Thanks for your help!

-Samuel

Mar 14 '07 #4
On Mar 14, 4:52 pm, Bruno Desthuilliers
<bdesth.quelquech...@free.quelquepart.frwrote:
res_dict = dict((r.get_id(), r) for r in res_list)
I'm using Python2.5 and it seems that this only gives me a hash with
the first id and first record. Am I doing something wrong?
>>class Person():
.... def __init__(self):
.... self.id = 5
....
>>mylist = []
for i in range(100):
.... mylist.append(Person())
....
>>mydict = dict((r.id,r) for r in mylist)
mydict
{5: <__main__.Person instance at 0x00A99EE0>}
>>>
Mar 14 '07 #5
On Mar 14, 9:32 pm, "Drew" <olso...@gmail.comwrote:
I'm using Python2.5 and it seems that this only gives me a hash with
the first id and first record. Am I doing something wrong?
Try this instead:
>>class Person():
.... def __init__(self):
.... self.id = 5
....
>>mylist = []
for i in range(100):
.... p = Person()
.... p.id = i
.... mylist.append(p)
....
>>mydict = dict((r.id,r) for r in mylist)
mydict
What this does is it maps the id to the object.
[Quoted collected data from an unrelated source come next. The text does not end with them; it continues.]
(* ===== verification/MmrProofs.v ===== *)
(** * Inclusion and consistency proofs are accepted

    The tree of a value list produces, for every leaf and every pair of
    complete historical sizes, proofs that its own verifiers accept against
    the abstract roots of the corresponding prefixes. *)

From S2P Require Import Prelude Sha256 Geometry DtMmr DtMmrRef Hex Mmr MmrBuild MmrPaths.
Import Geometry Mmr MmrBuild MmrPaths.

Module MmrProofs.

Local Open Scope Z_scope.

Definition treeVal (t : Tree) (i : Z) : bytes := default [] (zget (nodes t) i).

Definition prefix (vs : list bytes) (m : Z) : list bytes := take (Z.to_nat m) vs.

Lemma treeVal_get (t : Tree) (i : Z) :
  0 <= i < zlen (nodes t) -> zget (nodes t) i = Some (treeVal t i).
Proof. intros Hi. unfold treeVal. by destruct (zget_in_range (nodes t) i Hi) as [v ->]. Qed.

Section Laws.
Context `{DT : DtMmr} `{!DtMmrLaws DT}.
Context (t : Tree) (vs : list bytes) (Hc : commits t vs).

Lemma treeVal_hashes (top : Z) : top < zlen (nodes t) -> hashes_children (treeVal t) top.
Proof.
  intros Htop ls h Hal Hh Hle. pose proof Hal as (Hh0 & Hls & _).
  pose proof (node_pos_nonneg ls h Hh0 Hls).
  pose proof (treeVal_get t (node_pos ls h) ltac:(lia)) as Hv.
  destruct (wf_nodes _ _ (commits_wf _ _ Hc) _ _ Hv) as [_ Hcr].
  destruct (Hcr ls h Hal Hh eq_refl) as (l & r & Hl & Hr & ->).
  unfold treeVal. by rewrite Hl, Hr.
Qed.

Lemma treeVal_width (i : Z) : 0 <= i < zlen (nodes t) -> length (treeVal t i) = 32%nat.
Proof.
  intros Hi. apply (wf_nodes _ _ (commits_wf _ _ Hc) i). by apply treeVal_get.
Qed.

Lemma siblingHashes_ok (steps : list pathStep) (target top : Z) :
  path_ok steps target top -> top < zlen (nodes t) ->
  siblingHashes t steps = Ok (map (fun s => treeVal t (sibling s)) steps) /\
  Forall (fun s => length (treeVal t (sibling s)) = 32%nat) steps.
Proof.
  intros [Hsib _] Htop. split.
  - apply traverse_Ok, Forall2_fmap_r, Forall_Forall2_diag.
    eapply Forall_impl; [done|]. simpl. intros s Hs. apply index_Ok, treeVal_get. lia.
  - eapply Forall_impl; [done|]. simpl. intros s Hs. apply treeVal_width. lia.
Qed.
In your case, you only
have one id.

-Samuel

Mar 14 '07 #6
On Mar 14, 4:43 pm, "Samuel" <knipk...@gmail.comwrote:
What this does is it maps the id to the object. In your case, you only
have one id.

-Samuel
This is interesting behavior, but may not be what the original poster
intended. If I understand correctly, this means that if more than one
object shares the same id, only one copy will be created in the dict.
Is this correct?

Mar 14 '07 #7
On Mar 14, 9:48 pm, "Drew" <olso...@gmail.comwrote:
This is interesting behavior, but may not be what the original poster
intended.
I am the original poster :).
If I understand correctly, this means that if more than one
object shares the same id, only one copy will be created in the dict.
Is this correct?
Yes. Dictionaries are just hashes; you can't have the same key twice.

Bye,
-Sam

Mar 14 '07 #8
Drew wrote:
On Mar 14, 4:52 pm, Bruno Desthuilliers
<bdesth.quelquech...@free.quelquepart.frwrote:
>res_dict = dict((r.get_id(), r) for r in res_list)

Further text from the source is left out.